What the exercise asks: If a line of the data below holds the string "standardHeaders", copy it.

**********

(** X11: for a finite number other than [-0] that [JSON.stringify]
    prints (a safe integer), [JSON.parse] reads the printed text back
    as the same number, and so does the initial state of
    [useLocalStorageState] from the entry the effect wrote. *)
Theorem parse_stringify_number (x : JS.number) (text : string) :
  Persist.stringify_number x = Some text ->
  is_finite x = true -> JS.Object_is x PrimFloat.neg_zero = false ->
  JSON.parse text = JS.Normal (JSON.JNumber x)
  /\ useLocalStorageState JSON.as_number (Persist.setItem ∅ "income" text)
       "income" (mret 0)
     = JS.Normal x.
Proof.
  intros Hs Hfin Hnz. pose proof (parse_stringify x text Hs Hfin Hnz) as Hp.
  split; [exact Hp|].
  unfold useLocalStorageState, getItem, Persist.setItem.
  rewrite lookup_insert_eq, if_item_stored by eauto using parse_nonempty.
  now rewrite Hp.
Qed.

Lemma parse_stringify_number_witness :
  JSON.parse "1771459200123" = JS.Normal (JSON.JNumber 1771459200123).
Proof.
  apply (parse_stringify_number 1771459200123 "1771459200123"); reflexivity.
Defined.

(** X12: a reload resumes the persisted state.  After the three
    entries of a state were written, with a finite [income] and a
    finite or null [startTime] (neither [-0]), loading the page yields
    that state once the effect of the first render has run; a running
    state is resumed exactly. *)
Theorem reload_resumes (s : TimerState) (storage storage' : Storage) :
  Persist.persist s storage = Some storage' ->
  is_finite (income s) = true ->
  JS.Object_is (income s) PrimFloat.neg_zero = false ->
  (forall t, startTime s = Some t ->
     is_finite t = true /\ JS.Object_is t PrimFloat.neg_zero = false) ->
  initialize storage' = JS.Normal (mount s)
  /\ (isRunning s = true -> initialize storage' = JS.Normal s).
Proof.
  intros Hp Hfin Hnz Ht.
  destruct (persist_entries s storage storage' Hp) as (ti & tt & Si & St & Gi & Gr & Gt).
  destruct (parse_stringify_nullable _ _ St Ht) as (vt & Pt & At).
  assert (H : initialize storage' = JS.Normal (mount s)).
  { rewrite <- (eta_TimerState s).
    apply (initialize_stored storage' ti _ tt _ _ _ vt Gi Gr Gt); try assumption.
    - now apply parse_stringify.
    - now destruct (isRunning s). }
  split; [exact H|]. intros Hr. rewrite H. f_equal.
  unfold mount, effect. destruct (_ && _); [|reflexivity].
  rewrite <- Hr. apply eta_TimerState.
Qed.

Lemma reload_resumes_witness :
  initialize (<["startTime" := "1771459200123"%string]>
                (<["isRunning" := "true"%string]>
                   (<["income" := "500000"%string]> ∅)))
  = JS.Normal {| income := 500000; isRunning := true;
                 startTime := Some 1771459200123 |}.
Proof.
  apply (reload_resumes
           {| income := 500000; isRunning := true; startTime := Some 1771459200123 |}
           ∅).
  - reflexivity.
  - reflexivity.
  - reflexivity.
  - intros t [= <-]. split; reflexivity.
  - reflexivity.
Defined.

(** ** The rates of a comparison card *)

Section Rates.

Import Binary64.
Local Open Scope Z_scope.

(** A quotient of a non-negative number by a number from 1 up, whose
    mantissa has its 53 bits, is non-negative and does not overflow. *)
Lemma SFdiv_nonneg a mq eq :
  valid_binary a = true -> fz a = true -> nonneg a = true ->
  Zdigits2 (Z.pos mq) = 53 -> -51 <= eq <= 0 ->
  fz (SFdiv prec emax a (S754_finite false mq eq)) = true
  /\ nonneg (SFdiv prec emax a (S754_finite false mq eq)) = true.
Proof.
  intros Va Fa Na Dq Eq. destruct a as [sa| | |sa ma ea]; try discriminate.
  - split; reflexivity.
  - destruct sa; [discriminate|].
    pose proof (valid_finite _ _ _ Va) as (_ & Ba & Da).
    cbn [SFdiv xorb]. unfold SFdiv_core_binary.
    change (fexp prec emax) with fexp64. rewrite Dq.
    pose proof (Zdigits2_bounds (Z.pos mq) ltac:(lia)) as [Hqlo _].
    rewrite Dq in Hqlo. change (2 ^ (53 - 1)) with 4503599627370496 in Hqlo.
    set (d1 := Zdigits2 (Z.pos ma)) in *.
    set (e' := Z.min (fexp64 (d1 + ea - (53 + eq))) (ea - eq)).
    set (sh := ea - eq - e').
    assert (Hsh : 0 <= sh) by (unfold sh, e'; lia).
    assert (Hm' : match sh with
                  | Z.pos _ => Z.shiftl (Z.pos ma) sh
                  | 0 => Z.pos ma
                  | Z.neg _ => 0
                  end = Z.pos ma * 2 ^ sh).
    { destruct sh as [|p|p]; [cbn; lia| |lia]. now rewrite Z.shiftl_mul_pow2. }
    rewrite Hm'.
    pose proof (Z_div_mod (Z.pos ma * 2 ^ sh) (Z.pos mq) ltac:(lia)) as Hdiv.
    destruct (Z.div_eucl (Z.pos ma * 2 ^ sh) (Z.pos mq)) as [q r].
    destruct Hdiv as [Hq Hr].
    assert (Psh : 0 < 2 ^ sh) by (apply Z.pow_pos_nonneg; lia).
    assert (Hq0 : 0 <= q) by nia.
    pose proof (Zdigits2_pos (Z.pos ma) ltac:(lia)) as Hd1. fold d1 in Hd1.
    assert (Hdq : Zdigits2 q <= Z.max 0 (d1 + sh - 52)).
    { destruct (Z.eq_dec q 0) as [->|N]; [cbn; lia|].
      assert (Hlt : q * 2 ^ 52 < 2 ^ (d1 + sh)).
      { pose proof (Zdigits2_bounds (Z.pos ma) ltac:(lia)) as [_ Hhi]. fold d1 in Hhi.
        rewrite Z.pow_add_r by lia. rewrite pow2_52.
        assert (q * 4503599627370496 <= q * Z.pos mq)
          by (apply Z.mul_le_mono_nonneg_l; lia).
        assert (Z.pos ma * 2 ^ sh < 2 ^ d1 * 2 ^ sh)
          by (apply Z.mul_lt_mono_pos_r; lia).
        lia. }
      assert (d1 + sh - 52 > 0).
      { destruct (Z.le_gt_cases (d1 + sh) 52) as [Hle|Hgt]; [|lia].
        assert (2 ^ (d1 + sh) <= 2 ^ 52) by (apply Z.pow_le_mono_r; lia). nia. }
      apply Zdigits2_le; [lia|].
      replace (Z.max 0 (d1 + sh - 52)) with (d1 + sh - 52) by lia.
      replace (d1 + sh) with (d1 + sh - 52 + 52) in Hlt by lia.
      rewrite Z.pow_add_r in Hlt by lia.
      assert (0 < 2 ^ 52) by reflexivity. nia. }
    destruct (bra_no_overflow false q e' (new_location (Z.pos mq) r))
      as [H1 H2].
    + exact Hq0.
    + unfold e', fexp64. lia.
    + unfold sh, e', fexp64 in *. lia.
    + split; [exact H1|now apply H2].
Qed.
(** * QTextPad: document state, undo coordination and the load pipeline

    A shallow embedding of [QTextPadWindow] (src/qtextpadwindow.cpp): the
    setters that keep the status bar and the menus in step with the document,
    the undo stack that mixes text edits with encoding and line-ending
    changes, and the load, save and prompt protocols.

    The window is a record of the member variables the code reads and writes.
    Every method is a computation in a small state monad over a [World]: the
    window, the files on disk, the answers the user is going to give to the
    dialogs, and a chronological log of the calls and dialogs that happened,
    which is what the statements about ordering and about "no dialog is
    shown" are made of.  The Qt and KDE classes the window talks to
    (KCharsets, the file detector, the syntax repository, text codecs) are
    the fields of the class [Collaborators]. *)

From Stdlib Require Import String Ascii List ZArith Bool Lia.
From Stdlib.Strings Require Import Byte.
From Stdlib Require Import DecimalString.
Import ListNotations.
Local Open Scope string_scope.
Local Open Scope Z_scope.

(** ** Constants (qtextpadwindow.cpp, lines 50-52) *)

Definition LARGE_FILE_SIZE : Z := 10 * 1024 * 1024.
Definition DETECTION_SIZE : nat := 1 * 1024.
Definition DECODE_BLOCK_SIZE : nat := 16 * 1024.

(** ** Values *)

(** [QTextPadWindow::LineEndingMode]. *)
Inductive LineEndingMode : Type := CROnly | LFOnly | CRLF.

Definition LineEndingMode_eqb (a b : LineEndingMode) : bool :=
  match a, b with
  | CROnly, CROnly | LFOnly, LFOnly | CRLF, CRLF => true
  | _, _ => false
  end.

(** [KSyntaxHighlighting::Definition]: a value that is either invalid (what a
    default-constructed definition and a failed lookup are) or names a
    syntax of the repository. *)
Inductive KDefinition : Type :=
| InvalidDefinition
| SyntaxDefinition (name : string).

Definition isValid (d : KDefinition) : bool :=
  match d with
  | InvalidDefinition => false
  | SyntaxDefinition _ => true
  end.

Definition translatedName (d : KDefinition) : string :=
  match d with
  | InvalidDefinition => ""
  | SyntaxDefinition n => n
  end.

Definition KDefinition_eqb (a b : KDefinition) : bool :=
  match a, b with
  | InvalidDefinition, InvalidDefinition => true
  | SyntaxDefinition n, SyntaxDefinition m => String.eqb n m
  | _, _ => false
  end.

(** Modelled from the spec: [SyntaxTextEdit::nullSyntax] of syntaxtextedit.h,
    which is not among the sources.  The spec calls it the syntax "none"
    (plain text): the invalid definition. *)
Definition nullSyntax : KDefinition := InvalidDefinition.

(** [QMessageBox::StandardButton], the three the window uses. *)
Inductive StandardButton : Type := Yes | No | Cancel.

Definition StandardButton_eqb (a b : StandardButton) : bool :=
  match a, b with
  | Yes, Yes | No, No | Cancel, Cancel => true
  | _, _ => false
  end.

(** What [FileDetection::detect] returns (ftdetect.h), over the type of
    codecs. *)
Record FileDetection (Codec : Type) : Type := {
  lineEndings : LineEndingMode;
  textCodec : Codec;
  bomOffset : nat
}.
Arguments lineEndings {Codec} _.
Arguments textCodec {Codec} _.
Arguments bomOffset {Codec} _.

(** A file on disk as [QFile] shows it: the size the file system reports and
    the bytes [read] delivers. *)
Record QFileData : Type := {
  file_size : Z;
  file_data : list byte
}.

Definition FileSystem : Type := string -> option QFileData.

(** [QFile::read] of at most [n] bytes at position [pos]. *)
Definition QFile_read (f : QFileData) (pos n : nat) : list byte :=
  firstn n (skipn pos (file_data f)).

(** ** The editor widget

    [SyntaxTextEdit] (a [QPlainTextEdit]) and its [QTextDocument], as far as
    the window uses them: the text, the syntax, and the document's own undo
    and redo stacks, each entry holding the text before and after one
    edit. *)
Record SyntaxTextEdit : Type := {
  plainText : string;
  syntax : KDefinition;
  documentUndo : list (string * string);
  documentRedo : list (string * string)
}.

(** [QPlainTextEdit::clear]: the text and the undo history go. *)
Definition editor_clear (e : SyntaxTextEdit) : SyntaxTextEdit :=
  {| plainText := ""; syntax := syntax e; documentUndo := []; documentRedo := [] |}.

Definition editor_setSyntax (d : KDefinition) (e : SyntaxTextEdit) : SyntaxTextEdit :=
  {| plainText := plainText e; syntax := d;
     documentUndo := documentUndo e; documentRedo := documentRedo e |}.

(** [QPlainTextEdit::setPlainText]: replaces the whole content and resets
    the undo history; no undo command is recorded for it. *)
Definition editor_setPlainText (t : string) (e : SyntaxTextEdit) : SyntaxTextEdit :=
  {| plainText := t; syntax := syntax e; documentUndo := []; documentRedo := [] |}.

(** [QTextDocument::clearUndoRedoStacks]. *)
Definition document_clearUndoRedoStacks (e : SyntaxTextEdit) : SyntaxTextEdit :=
  {| plainText := plainText e; syntax := syntax e; documentUndo := []; documentRedo := [] |}.

(** One edit typed by the user: recorded on the document's undo stack, the
    redo stack is dropped. *)
Definition document_edit (t : string) (e : SyntaxTextEdit) : SyntaxTextEdit :=
  {| plainText := t; syntax := syntax e;
     documentUndo := (plainText e, t) :: documentUndo e; documentRedo := [] |}.

(** [QTextDocument::undo] and [QTextDocument::redo]. *)
Definition document_undo (e : SyntaxTextEdit) : SyntaxTextEdit :=
  match documentUndo e with
  | [] => e
  | (before, after) :: rest =>
      {| plainText := before; syntax := syntax e;
         documentUndo := rest; documentRedo := (before, after) :: documentRedo e |}
  end.

Definition document_redo (e : SyntaxTextEdit) : SyntaxTextEdit :=
  match documentRedo e with
  | [] => e
  | (before, after) :: rest =>
      {| plainText := after; syntax := syntax e;
         documentUndo := (before, after) :: documentUndo e; documentRedo := rest |}
  end.
(** C6: with [rateLimit: false] the router has no limiter layer, and over
    any run of requests the limiter's counters stay as they were, no call to
    the limiter is logged and no response has the limiter's status.  With any
    other value the limiter is installed after the body parser and before
    authentication, with every option the caller supplied and, for the
    others, a 15 minute window, 50 requests, standard headers on, legacy
    headers off and the TooManyRequests body as message. *)
Theorem rate_limit_disabled_or_merged opts router :
  revocationHandler opts = inr router ->
  (rateLimitConfig opts = RateLimit.False ->
   Forall (fun l => ~ is_limiter l) router
   /\ forall reqs w,
        unlimited w (serve router reqs w).2
        /\ Forall not_rejected_429 (serve router reqs w).1)
  /\ (rateLimitConfig opts <> RateLimit.False ->
      exists o,
        router = [Cors; AllowedMethods ["POST"]; Urlencoded; RateLimiter o;
                  AuthenticateClient (clientsStore (provider opts));
                  PostRoute (provider opts)]
        /\ let given := RateLimit.supplied (rateLimitConfig opts) in
           RateLimit.windowMs o
             = default 900000%Z (RateLimit.windowMs' given)
           /\ RateLimit.max o = default 50 (RateLimit.max' given)
           /\ RateLimit.standardHeaders o
              = default true (RateLimit.standardHeaders' given)
           /\ RateLimit.legacyHeaders o
              = default false (RateLimit.legacyHeaders' given)
           /\ RateLimit.message o
              = default too_many_requests (RateLimit.message' given)).
Proof.
  intros Hrouter.
  destruct (router_shape opts router Hrouter) as [_ ->].
  split.
  - intros ->. simpl.
    assert (Hstack : Forall (fun l => ~ is_limiter l)
              [Cors; AllowedMethods ["POST"]; Urlencoded;
               AuthenticateClient (clientsStore (provider opts));
               PostRoute (provider opts)]).
    { repeat constructor; intros []. }
    split; [exact Hstack |].
    intros reqs w. apply serve_unlimited. exact Hstack.
  - intros Hon. rewrite limiter_layers_installed by exact Hon.
    eexists. split; [reflexivity |].
    destruct (rateLimitConfig opts) as [| | given]; [| congruence |];
      simpl; repeat split; reflexivity.
Qed.
(** * AutoRAG utilities: ragged transforms, batching, combinations

    A shallow embedding of [autorag/utils/util.py] and the properties of
    its ragged-list, batching, combination and lookup helpers.

    Python integers are [Z]; Python lists are [list]; a call that may raise
    returns a [result]; an insertion-ordered [dict] is an association list. *)

From Stdlib Require Import ZArith Lia Bool Ascii String Arith PeanoNat.
From Stdlib Require Import DecimalString.
From Stdlib Require Import List Permutation Sorted.
Import ListNotations.
Local Open Scope Z_scope.
#[local] Set Warnings "-register-all".

(* ================================================================= *)
(** * Part I: the embedding *)
(* ================================================================= *)

(** ** Exceptions and results *)

Module Py.

(** The exception classes that the modelled code can raise, each with its
    message; [TaskError] stands for whatever a user-supplied coroutine
    raises. *)
Inductive exn : Type :=
| ValueError (msg : string)
| KeyError (key : string)
| IndexError (msg : string)
| AttributeError (msg : string)
| TaskError (code : Z).

Inductive result (T : Type) : Type :=
| Ok (v : T)
| Raise (e : exn).

Arguments Ok {T} v.
Arguments Raise {T} e.

Definition bind {T U : Type} (r : result T) (k : T -> result U) : result U :=
  match r with
  | Ok v => k v
  | Raise e => Raise e
  end.

(** [len(l)] *)
Definition len {A : Type} (l : list A) : Z := Z.of_nat (length l).

(** ** [range(start, stop, step)]

    CPython computes the number of items first and then yields
    [start + i * step]; a zero step raises [ValueError]. *)
Definition range_length (start stop step : Z) : Z :=
  if 0 <? step then
    if start <? stop then (stop - start - 1) / step + 1 else 0
  else
    if stop <? start then (start - stop - 1) / (- step) + 1 else 0.

Definition range (start stop step : Z) : result (list Z) :=
  if step =? 0 then Raise (ValueError "range() arg 3 must not be zero")
  else Ok (map (fun i => start + Z.of_nat i * step)
               (seq 0 (Z.to_nat (range_length start stop step)))).

(** ** Slicing [l[a:b]]

    A negative bound counts from the end; both bounds are then clamped to
    [0 .. len l]; an empty or inverted interval gives the empty list. *)
Definition adjust_index (n i : Z) : Z :=
  if i <? 0 then Z.max 0 (i + n) else Z.min i n.

Definition slice {A : Type} (l : list A) (a b : Z) : list A :=
  let lo := adjust_index (len l) a in
  let hi := adjust_index (len l) b in
  firstn (Z.to_nat (hi - lo)) (skipn (Z.to_nat lo) l).

End Py.

Import Py.

Declare Scope py_scope.
Notation "x <- c ;; k" := (bind c (fun x => k))
  (at level 61, c at next level, right associativity) : py_scope.
Local Open Scope py_scope.

(** ** [make_batch] *)

(** [[elems[i:i + batch_size] for i in range(0, len(elems), batch_size)]] *)
Definition make_batch {A : Type} (elems : list A) (batch_size : Z)
  : result (list (list A)) :=
  idx <- range 0 (len elems) batch_size ;;
  Ok (map (fun i => slice elems i (i + batch_size)) idx).

(** ** [reconstruct_list] *)

(** The loop of [reconstruct_list]: [result] and [start] are the two
    local variables it updates for each declared length. *)
Fixpoint reconstruct_loop {A : Type} (flat_list : list A) (lengths : list Z)
  (result : list (list A)) (start : Z) : list (list A) :=
  match lengths with
  | [] => result
  | length :: rest =>
      reconstruct_loop flat_list rest
        (result ++ [slice flat_list start (start + length)])
        (start + length)
  end.

(** No statement of [reconstruct_list] raises: slicing never does. *)
Definition reconstruct_list {A : Type} (flat_list : list A) (lengths : list Z)
  : result (list (list A)) :=
  Ok (reconstruct_loop flat_list lengths [] 0).

(** [list(itertools.chain.from_iterable(rows))] *)
Definition flatten {A : Type} (rows : list (list A)) : list A := concat rows.

(** [list(map(len, rows))] *)
Definition row_lengths {A : Type} (rows : list (list A)) : list Z :=
  map len rows.

(** [sum(lengths)] *)
Definition sum (lengths : list Z) : Z := fold_right Z.add 0 lengths.

(** Cutting a list into pieces of [k] elements, by recursion on the number
    of pieces still to cut: the reference that [make_batch] is compared
    with. *)
Fixpoint chunk {A : Type} (pieces k : nat) (l : list A) : list (list A) :=
  match pieces with
  | O => []
  | S p => firstn k l :: chunk p k (skipn k l)
  end.

(** [ceil(n / k)] on naturals. *)
Definition ceil_div (n k : nat) : nat := ((n + k - 1) / k)%nat.

(** ** [process_batch] *)

Section Tasks.

Variable R : Type.

(** A deferred computation, by what the executor observes of it once
    started: when it completes, counted from its start, and how. *)
Record Task : Type := mkTask {
  completes_at : nat;
  outcome : result R
}.

(** The failure that is raised first among the tasks of a batch started
    together (the leftmost of those raised at the same moment), with its
    time. *)
Fixpoint earliest_failure (batch : list Task) : option (nat * exn) :=
  match batch with
  | [] => None
  | t :: rest =>
      match outcome t, earliest_failure rest with
      | Ok _, later => later
      | Raise e, None => Some (completes_at t, e)
      | Raise e, Some (d, e') =>
          if (completes_at t <=? d)%nat then Some (completes_at t, e)
          else Some (d, e')
      end
  end.

(** The results of a batch in the order of its tasks. *)
Fixpoint collect (batch : list Task) : result (list R) :=
  match batch with
  | [] => Ok []
  | t :: rest =>
      r <- outcome t ;;
      rs <- collect rest ;;
      Ok (r :: rs)
  end.

(** [await asyncio.gather] on the unpacked batch: every task of the batch is started;
    the first exception raised is propagated at once; when none is
    raised the results come in the order of the arguments. *)
Definition gather (batch : list Task) : result (list R) :=
  match earliest_failure batch with
  | Some (_, e) => Raise e
  | None => collect batch
  end.

(** The [for] loop of [process_batch] over the indices of [range]:
    [results] is its local variable, [started] records the tasks handed
    to [gather] so far.  An exception leaves the loop and the function. *)
Fixpoint process_loop (tasks : list Task) (batch_size : Z) (idx : list Z)
  (results : list R) (started : list Task) : list Task * result (list R) :=
  match idx with
  | [] => (started, Ok results)
  | i :: rest =>
      let batch := slice tasks i (i + batch_size) in
      match gather batch with
      | Raise e => (started ++ batch, Raise e)
      | Ok batch_results =>
          process_loop tasks batch_size rest
            (results ++ batch_results) (started ++ batch)
      end
  end.

(** [process_batch(tasks, batch_size)]: the tasks that were started, and
    the returned list or the propagated exception. *)
Definition process_batch (tasks : list Task) (batch_size : Z)
  : list Task * result (list R) :=
  match range 0 (len tasks) batch_size with
  | Raise e => ([], Raise e)
  | Ok idx => process_loop tasks batch_size idx [] []
  end.

(** The same loop over batches already cut: the reference that
    [process_loop] is compared with. *)
Fixpoint run_batches (batches : list (list Task))
  (results : list R) (started : list Task) : list Task * result (list R) :=
  match batches with
  | [] => (started, Ok results)
  | batch :: rest =>
      match gather batch with
      | Raise e => (started ++ batch, Raise e)
      | Ok batch_results =>
          run_batches rest (results ++ batch_results) (started ++ batch)
      end
  end.
(** One turn of the loop makes one or two month requests, at most one
    snapshot lookup, at most one news request, and no snapshot fetch. *)
Lemma report_step_calls (w : world) (tpex_all : option tpex_table)
      (target_date : Date.date) (st : list item * totals) (h : holding) :
  (1 <= length (List.filter is_twse_month
                  (trace (report_step w tpex_all target_date st h))) <= 2)%nat
  /\ List.filter is_tpex_all (trace (report_step w tpex_all target_date st h)) = [].
Proof.
  rewrite report_step_trace_eq, resolve_quote_trace_eq, !List.filter_app.
  assert (Hnews : forall l : list event,
             (forall e, In e l -> (exists c n, e = CallNews c n) \/ (exists c, e = CallTpexRow c)) ->
             List.filter is_twse_month l = [] /\ List.filter is_tpex_all l = []).
  { induction l as [|e l IH]; intros Hl; [split; reflexivity|].
    destruct IH as [IH1 IH2]; [intros e' He'; apply Hl; right; exact He'|].
    destruct (Hl e (or_introl eq_refl)) as [(c & n & ->) | (c & ->)]; simpl; auto. }
  set (t2 := match outcome (Twse.fetch_twse_latest w (h_code h) target_date) with
             | Ok (Some t) => match r_close (t_latest t) with
                              | Some _ => []
                              | None => [CallTpexRow (h_code h)]
                              end
             | Ok None => [CallTpexRow (h_code h)]
             | Raise _ => []
             end).
  set (t3 := match outcome (resolve_quote w tpex_all (h_code h) target_date) with
             | Ok q => match q_close q with
                       | Some _ => [CallNews (h_code h) (q_name q)]
                       | None => []
                       end
             | Raise _ => []
             end).
  destruct (Hnews t2) as [H2a H2b].
  { unfold t2. intros e He.
    destruct (outcome (Twse.fetch_twse_latest w (h_code h) target_date)) as [[t|]|x];
      [destruct (r_close (t_latest t))| |]; try destruct He as [<-|[]]; try destruct He; eauto. }
  destruct (Hnews t3) as [H3a H3b].
  { unfold t3. intros e He.
    destruct (outcome (resolve_quote w tpex_all (h_code h) target_date)) as [q|x];
      [destruct (q_close q)|]; try destruct He as [<-|[]]; try destruct He; eauto. }
  rewrite H2a, H2b, H3a, H3b, !app_nil_r.
  destruct (fetch_twse_latest_requests w (h_code h) target_date) as [-> | (pm & _ & ->)];
    simpl; split; (lia || reflexivity).
Qed.
(** C1: on a tick where the offline check runs and the connection lookup
    says [online], the tick ends (however the threshold check that follows
    goes) with [offline_alert_sent] at [False] and [last_offline_reminder] at
    [None], whatever they were, and none of the alerts of the tick is an
    offline alert. *)
Theorem C1_online_resets_offline_state `{PyLib} (config : SlackProcessorConfig)
    (e : env) (w : world) (connection_info : gmap string pyval) :
  str_set (slack_webhook_url config) = true ->
  offline_alerts_enabled config = true ->
  get_agent_connection e (w_api w) = Some connection_info ->
  eq_str (dict_get connection_info "determination") "online" = true ->
  exists posts,
    w_tags (on_schedule config e w).2 !! "offline_alert_sent" = Some (PBool false)
    /\ w_tags (on_schedule config e w).2 !! "last_offline_reminder" = Some PNone
    /\ w_outbox (on_schedule config e w).2 = w_outbox w ++ posts
    /\ forall p, In p posts -> pc_title p <> "Device Offline Alert".
Proof.
  intros Hurl Hen Hconn Honline.
  unfold on_schedule. rewrite Hurl, Hen. simpl.
  assert (Hoff : exists w1, _check_offline_status config e w = (Ok tt, w1)
            /\ w_tags w1 !! "offline_alert_sent" = Some (PBool false)
            /\ w_tags w1 !! "last_offline_reminder" = Some PNone
            /\ w_outbox w1 = w_outbox w).
  { unfold _check_offline_status, mbind, M_bind, api_call.
    rewrite Hconn. cbv beta iota zeta. rewrite Honline.
    eexists. split; [reflexivity |]. simpl. split; [| split; [| reflexivity]].
    - rewrite lookup_insert_ne by discriminate. apply lookup_insert_eq.
    - apply lookup_insert_eq. }
  destruct Hoff as (w1 & Hrun & Hflag & Hrem & Hout).
  rewrite (bind_ok _ _ _ _ _ Hrun).
  destruct (touches_threshold_part config e w1) as (ps & Hfr & HT).
  destruct Hfr as (Ho & _ & Htags & _).
  exists ps. repeat split.
  - rewrite (Htags _ K_threshold_not_offline_flag). exact Hflag.
  - rewrite (Htags _ K_threshold_not_reminder). exact Hrem.
  - rewrite Ho, Hout. reflexivity.
  - intros p Hin. apply T_threshold_not_offline. auto.
Qed.

Lemma C1_witness :
  exists posts,
    w_tags (on_schedule (H := Ref.lib) Scenario.cfg
              (Scenario.device (Some Scenario.online) Scenario.t0)
              Scenario.alerted).2 !! "offline_alert_sent" = Some (PBool false)
    /\ w_tags (on_schedule (H := Ref.lib) Scenario.cfg
                 (Scenario.device (Some Scenario.online) Scenario.t0)
                 Scenario.alerted).2 !! "last_offline_reminder" = Some PNone
    /\ w_outbox (on_schedule (H := Ref.lib) Scenario.cfg
                   (Scenario.device (Some Scenario.online) Scenario.t0)
                   Scenario.alerted).2 = w_outbox Scenario.alerted ++ posts
    /\ forall p, In p posts -> pc_title p <> "Device Offline Alert".
Proof.
  apply (C1_online_resets_offline_state (H := Ref.lib) Scenario.cfg
           (Scenario.device (Some Scenario.online) Scenario.t0)
           Scenario.alerted Scenario.online); reflexivity.
Defined.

**********

Exercise response:
           /\ RateLimit.standardHeaders o
              = default true (RateLimit.standardHeaders' given)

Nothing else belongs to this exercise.